La salita verso Lo Puy, fatta due volte, a distanza di un mese, è priva del fascino pacchiano e ha qualcosa dell’assenza di solidarietà miscelata ad ansia. È un bosco, una strada dissestata, una vista a tratti apatica e una serie di curve che non si sa né se portino, né se abbiano una fine. E così mi trovo, senza attesa, gettato in un ammasso di pietre, case abbandonate e assoluta desolazione, quasi ascetica. Le voci hanno un’eco ma non una risposta. Il giro perlustrativo mi richiama a qualcosa di conosciuto. C’è del fumo che esce dal camino e finalmente sentiamo dei passi che si accingono verso una porta.
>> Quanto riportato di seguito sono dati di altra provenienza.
(* ===== verification/Gguf.v ===== *)
(** The GGUF reader ([src/rust-engine/src/gguf.rs]): the header parser over a byte
    buffer, the streaming reader that feeds it a growing prefix of the file, tensor
    lookup, and shard sets.

    A parser is a function of the cursor.  [can_reserve] says whether a
    [with_capacity] call returns: the allocator's answer, [false] being a capacity
    overflow panic or an allocation failure.  Loops over a count read from the file
    run on fuel; [parse] takes twice the number of bytes, and never runs out. *)
From S2P Require Import Prelude Layout Utf8.
From stdpp Require Import strings.
Local Open Scope N_scope.

(** ** Data *)

Definition UINT8 : N := 0.
Definition INT8 : N := 1.
Definition UINT16 : N := 2.
Definition INT16 : N := 3.
Definition UINT32 : N := 4.
Definition INT32 : N := 5.
Definition FLOAT32 : N := 6.
Definition BOOL : N := 7.
Definition STRING : N := 8.
Definition ARRAY : N := 9.
Definition UINT64 : N := 10.
Definition INT64 : N := 11.
Definition FLOAT64 : N := 12.

Module ggml_dtype.
Definition F32 : N := 0.
Definition F16 : N := 1.
Definition Q4_0 : N := 2.
Definition Q8_0 : N := 8.
Definition Q4_K : N := 12.
Definition Q5_K : N := 13.
Definition Q6_K : N := 14.
Definition BF16 : N := 32.
End ggml_dtype.

Definition GGUF_MAGIC : list byte := String.list_byte_of_string "GGUF".

(** Floats are their bits; a [String] is its bytes. *)
Inductive GgufValue :=
| U8 (v : N) | I8 (v : Z) | U16 (v : N) | I16 (v : Z) | U32 (v : N) | I32 (v : Z)
| U64 (v : N) | I64 (v : Z) | F32 (bits : N) | F64 (bits : N) | Bool (b : bool)
| Str (s : list byte)
| Array (vs : list GgufValue).

Definition as_u64 (v : GgufValue) : option N :=
  match v with
  | U8 v | U16 v | U32 v | U64 v => Some v
  | I8 v | I16 v | I32 v | I64 v => if (0 <=? v)%Z then Some (Z.to_N v) else None
  | _ => None
  end.
Definition as_str (v : GgufValue) : option (list byte) := match v with Str s => Some s | _ => None end.

#[export] Instance byte_countable : Countable byte.
Proof. apply (inj_countable' Byte.to_N (fun n => byte_of_N n)). apply byte_of_to_N. Defined.

Record GgufTensorInfo := {
  name : list byte;
  shape : list N;
  dtype : N;
  offset : N;
  byte_len : N;
}.

Definition product_u64 (xs : list N) : N := foldl (wrap_mul u64_max) 1 xs.
Definition elem_count (t : GgufTensorInfo) : N := product_u64 (shape t).

Record GgufFile := {
  version : N;
  metadata : gmap (list byte) GgufValue;
  tensors : gmap (list byte) GgufTensorInfo;
  bytes : list byte;
  tensor_data_start : N;
}.

Definition ggml_to_weight_dtype (code : N) : option WeightDtype :=
  if code =? ggml_dtype.F32 then Some Layout.F32 else
  if code =? ggml_dtype.F16 then Some Layout.F16 else
  if code =? ggml_dtype.BF16 then Some Layout.BF16 else
  if code =? ggml_dtype.Q4_0 then Some Layout.Q4_0 else
  if code =? ggml_dtype.Q4_K then Some Layout.Q4K else
  if code =? ggml_dtype.Q5_K then Some Layout.Q5K else
  if code =? ggml_dtype.Q6_K then Some Layout.Q6K else
  if code =? ggml_dtype.Q8_0 then Some Layout.Q8_0 else None.

Definition blocks_bytes (elems block_elems block_bytes : N) : option N :=
  checked_mul u64_max (div_ceil elems block_elems) block_bytes.

Definition ggml_tensor_bytes (code : N) (shape : list N) : option N :=
  let elems := product_u64 shape in
  if code =? ggml_dtype.F32 then checked_mul u64_max elems 4 else
  if code =? ggml_dtype.F16 then checked_mul u64_max elems 2 else
  if code =? ggml_dtype.BF16 then checked_mul u64_max elems 2 else
  if code =? ggml_dtype.Q4_0 then blocks_bytes elems Q4_0_BLOCK_ELEMS Q4_0_BLOCK_BYTES else
  if code =? ggml_dtype.Q4_K then blocks_bytes elems Q4K_BLOCK_ELEMS Q4K_BLOCK_BYTES else
  if code =? ggml_dtype.Q5_K then blocks_bytes elems Q5K_BLOCK_ELEMS Q5K_BLOCK_BYTES else
  if code =? ggml_dtype.Q8_0 then blocks_bytes elems 32 34 else
  if code =? ggml_dtype.Q6_K then blocks_bytes elems Q6K_BLOCK_ELEMS Q6K_BLOCK_BYTES else None.

(** ** Parsers *)

Inductive perr := UnexpectedEof | InvalidData | Panicked | OutOfFuel.
(** The [with_capacity] calls. *)
Inductive alloc := MetadataMap | TensorMap | ShapeVec | ValueVec | ReaderVec.

Definition parser (A : Type) : Type := N -> result perr (A * N).
#[export] Instance parser_ret : MRet parser := fun A a pos => Ok (a, pos).
#[export] Instance parser_bind : MBind parser := fun A B f p pos =>
  match p pos with Ok (a, pos) => f a pos | Err e => Err e end.
Definition fail {A} (e : perr) : parser A := fun _ => Err e.

Section parser.
Context (can_reserve : alloc -> N -> bool) (buf : list byte).

(** [Cursor::advance] and [Cursor::read_bytes]. *)
Definition read_bytes (n : N) : parser (list byte) := fun pos =>
  match checked_add usize_max pos n with
  | Some p => if N.of_nat (length buf) <? p then Err UnexpectedEof
              else Ok (slice (N.to_nat pos) (N.to_nat n) buf, p)
  | None => Err UnexpectedEof
  end.
(** [read_u8] to [read_u64]. *)
Definition read_uint (w : N) : parser N := b ← read_bytes w; mret (le_val b).
Definition read_count (version : N) : parser N := if version =? 1 then read_uint 4 else read_uint 8.
Definition read_string (version : N) : parser (list byte) :=
  len ← read_count version; bs ← read_bytes len; mret (from_utf8_lossy bs).

Definition reserve (k : alloc) (n : N) : parser unit := if can_reserve k n then mret tt else fail Panicked.

(** [x as i8] and the like. *)
Definition to_signed (w x : N) : Z := if x <? 2 ^ (w - 1) then Z.of_N x else Z.of_N x - 2 ^ Z.of_N w.
Definition read_int (w : N) : parser Z := x ← read_uint w; mret (to_signed (8 * w) x).

Fixpoint read_value_typed (fuel : nat) (version ty : N) : parser GgufValue :=
  match fuel with
  | O => fail OutOfFuel
  | S fuel =>
      if ty =? UINT8 then v ← read_uint 1; mret (U8 v) else
      if ty =? INT8 then v ← read_int 1; mret (I8 v) else
      if ty =? UINT16 then v ← read_uint 2; mret (U16 v) else
      if ty =? INT16 then v ← read_int 2; mret (I16 v) else
      if ty =? UINT32 then v ← read_uint 4; mret (U32 v) else
      if ty =? INT32 then v ← read_int 4; mret (I32 v) else
      if ty =? UINT64 then v ← read_uint 8; mret (U64 v) else
      if ty =? INT64 then v ← read_int 8; mret (I64 v) else
      if ty =? FLOAT32 then v ← read_uint 4; mret (F32 v) else
      if ty =? FLOAT64 then v ← read_uint 8; mret (F64 v) else
      if ty =? BOOL then v ← read_uint 1; mret (Bool (negb (v =? 0))) else
      if ty =? STRING then v ← read_string version; mret (Str v) else
      if ty =? ARRAY then
        inner_ty ← read_uint 4;
        n ← read_count version;
        _ ← reserve ValueVec n;
        out ← read_values fuel version inner_ty n;
        mret (Array out)
      else fail InvalidData
  end
(** The loop over an array's elements. *)
with read_values (fuel : nat) (version ty n : N) : parser (list GgufValue) :=
  match fuel with
  | O => fail OutOfFuel
  | S fuel =>
      if n =? 0 then mret [] else
      v ← read_value_typed fuel version ty;
      vs ← read_values fuel version ty (n - 1);
      mret (v :: vs)
  end.

Definition read_value (fuel : nat) (version : N) : parser GgufValue :=
  ty ← read_uint 4; read_value_typed fuel version ty.

(** [for _ in 0..n { .. }] on an accumulator. *)
Fixpoint loop {A} (fuel : nat) (step : A -> parser A) (n : N) (a : A) : parser A :=
  match fuel with
  | O => fail OutOfFuel
  | S fuel => if n =? 0 then mret a else a ← step a; loop fuel step (n - 1) a
  end.

Definition read_kv (fuel : nat) (version : N) (m : gmap (list byte) GgufValue) : parser (gmap (list byte) GgufValue) :=
  key ← read_string version;
  val ← read_value fuel version;
  mret (<[key := val]> m).

Definition read_dim (version : N) (shape : list N) : parser (list N) :=
  d ← (if version =? 1 then read_uint 4 else read_uint 8);
  mret (shape ++ [d]).

Definition read_tensor (fuel : nat) (version : N) (m : gmap (list byte) GgufTensorInfo)
    : parser (gmap (list byte) GgufTensorInfo) :=
  name ← read_string version;
  n_dims ← read_uint 4;
  _ ← reserve ShapeVec n_dims;
  shape ← loop fuel (read_dim version) n_dims [];
  dtype ← read_uint 4;
  offset ← read_uint 8;
  match ggml_tensor_bytes dtype shape with
  | None => fail InvalidData
  | Some byte_len =>
      mret (<[name := {| name := name; shape := shape; dtype := dtype; offset := offset; byte_len := byte_len |}]> m)
  end.

(** [general.alignment], 32 by default, at least 1. *)
Definition alignment_of (m : gmap (list byte) GgufValue) : N :=
  N.max (default 32 (m !! String.list_byte_of_string "general.alignment" ≫= as_u64)) 1.

(** The cursor's position, padded. *)
Definition data_start (alignment after_header : N) : N :=
  wrap_add usize_max after_header ((alignment - after_header mod alignment) mod alignment).

(** The metadata table and the tensor table. *)
Definition read_tables (fuel : nat) (version tensor_count kv_count : N)
    : parser (gmap (list byte) GgufValue * gmap (list byte) GgufTensorInfo) :=
  _ ← reserve MetadataMap kv_count;
  metadata ← loop fuel (read_kv fuel version) kv_count ∅;
  _ ← reserve TensorMap tensor_count;
  tensors ← loop fuel (read_tensor fuel version) tensor_count ∅;
  mret (metadata, tensors).

(** The parser's body, up to the size check. *)
Definition read_header (fuel : nat)
    : parser (N * gmap (list byte) GgufValue * gmap (list byte) GgufTensorInfo) :=
  magic ← read_bytes 4;
  if negb (bool_decide (magic = GGUF_MAGIC)) then fail InvalidData else
  version ← read_uint 4;
  if (version =? 0) || (3 <? version) then fail InvalidData else
  tensor_count ← read_count version;
  kv_count ← read_count version;
  '(metadata, tensors) ← read_tables fuel version tensor_count kv_count;
  mret (version, metadata, tensors).
End parser.

Definition parse_with (can_reserve : alloc -> N -> bool) (fuel : nat) (bytes : list byte) : result perr GgufFile :=
  match read_header can_reserve bytes fuel 0 with
  | Err e => Err e
  | Ok (version, metadata, tensors, after_header) =>
      let start := data_start (alignment_of metadata) after_header in
      if N.of_nat (length bytes) <? start then Err UnexpectedEof else
      Ok {| version := version; metadata := metadata; tensors := tensors; bytes := bytes; tensor_data_start := start |}
  end.

Definition fuel_for (bytes : list byte) : nat := 2 * length bytes + 4.
(** [GgufFile::parse]. *)
Definition parse (can_reserve : alloc -> N -> bool) (bytes : list byte) : result perr GgufFile :=
  parse_with can_reserve (fuel_for bytes) bytes.

(** ** Tensor bodies *)

Definition tensor_data (f : GgufFile) (name : list byte) : option (list byte) :=
  info ← tensors f !! name;
  start ← checked_add usize_max (tensor_data_start f) (offset info);
  end_ ← checked_add usize_max start (byte_len info);
  if N.of_nat (length (bytes f)) <? end_ then None else
  Some (slice (N.to_nat start) (N.to_nat (end_ - start)) (bytes f)).

Definition tensor_dtype (f : GgufFile) (name : list byte) : option WeightDtype :=
  info ← tensors f !! name; ggml_to_weight_dtype (dtype info).
Definition architecture (f : GgufFile) : option (list byte) :=
  metadata f !! String.list_byte_of_string "general.architecture" ≫= as_str.

(** ** The streaming reader *)

(** What a reader keeps of a parsed file. *)
Record header := {
  h_version : N;
  h_metadata : gmap (list byte) GgufValue;
  h_tensors : gmap (list byte) GgufTensorInfo;
  h_data_start : N;
}.
Definition header_of (f : GgufFile) : header :=
  {| h_version := version f; h_metadata := metadata f; h_tensors := tensors f; h_data_start := tensor_data_start f |}.

Definition CHUNK : N := 4 * 1024 * 1024.
Definition HEADER_CAP : N := 10 * 1024 * 1024 * 1024.

(** [try_parse_header]: [Ok None] asks for more bytes. *)
Definition try_parse_header (can_reserve : alloc -> N -> bool) (bs : list byte) : result perr (option header) :=
  match parse can_reserve bs with
  | Ok p => Ok (Some (header_of p))
  | Err UnexpectedEof => Ok None
  | Err e => Err e
  end.

(** The reading loop; [reads] are the sizes the system would like to return, each at
    least one byte and at most a chunk or what is left.  The fuel is the number of
    bytes left. *)
Fixpoint stream_loop (can_reserve : alloc -> N -> bool) (fuel : nat) (reads : list N) (header_bytes rest : list byte)
    : result perr header :=
  match fuel, rest with
  | _, [] => Err UnexpectedEof
  | O, _ => Err OutOfFuel
  | S fuel, _ =>
      let n := N.to_nat (N.min CHUNK (N.max 1 (hd 1 reads))) in
      let header_bytes := header_bytes ++ take n rest in
      match try_parse_header can_reserve header_bytes with
      | Err e => Err e
      | Ok (Some h) => Ok h
      | Ok None =>
          if HEADER_CAP <? N.of_nat (length header_bytes) then Err InvalidData
          else stream_loop can_reserve fuel (tl reads) header_bytes (drop n rest)
      end
  end.

(** [GgufStreamReader::open], with the preamble's [read_exact]s. *)
Definition stream_open (can_reserve : alloc -> N -> bool) (reads : list N) (file : list byte) : result perr header :=
  if N.of_nat (length file) <? 4 then Err UnexpectedEof else
  if negb (bool_decide (slice 0 4 file = GGUF_MAGIC)) then Err InvalidData else
  if N.of_nat (length file) <? 8 then Err UnexpectedEof else
  let version := le_val (slice 4 4 file) in
  if (version =? 0) || (3 <? version) then Err InvalidData else
  let preamble := if version =? 1 then 16%nat else 24%nat in
  if (length file <? preamble)%nat then Err UnexpectedEof else
  stream_loop can_reserve (length file) reads (take preamble file) (drop preamble file).

(** [read_tensor_data]: the body of a tensor, read from the file by its range.
    [Ok None] is an unknown tensor. *)
Definition read_tensor_data (h : header) (file : list byte) (name : list byte) : result perr (option (list byte)) :=
  match h_tensors h !! name with
  | None => Ok None
  | Some info =>
      match checked_add u64_max (h_data_start h) (offset info) with
      | None => Err InvalidData
      | Some start =>
          match checked_add u64_max start (byte_len info) with
          | None => Err InvalidData
          | Some end_ =>
              if N.of_nat (length file) <? end_ then Err InvalidData
              else Ok (Some (slice (N.to_nat start) (N.to_nat (byte_len info)) file))
          end
      end
  end.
Il borgo, una decina di case, di cui più della metà abbandonate, ha un’anima, un’interprete e un nome: Marta.
Racconta, gestisce, educa e vende. Suo marito Giorgio è silenzioso (ancorchè il suo silenzio abbia un limite… non so di quale fiducia abbia bisogno, ma quando si apre è una narrazione… sarà il suo rapporto filosofico con la letteratura russa, magari non quella di Gogol, ma quella di Nabokov, ad averlo interiorizzato come fosse un entomologo del formaggio di capra e un centellinatore di parole…), quasi un’ombra. Affetta il formaggio, guarda i figli (sono cinque, dispersi tra musica, libri, gite e pastorizia) e passeggia, mettendo a posto scaffalature o tavoli. La parola è un suppellettile di cui può chiaramente fare a meno. Marta ha una tenuta più radical chic, anche nella comunicazione. È più mondana e, probabilmente, in quanto medico (se non ho capito male, il suo sogno era quello del medico condotto nel paesino di vallata… un dottor Akagi in lingua d’oc e sandalo birkenstock), ha il desiderio della relazione. Chiacchiera, oltre a parlare.
Bellissima struttura agrituristica (La Chabrochanto), legno, pietra, una stalla in apertura verso i boschi, delle cantine caratteristiche e quel sentore di già visto…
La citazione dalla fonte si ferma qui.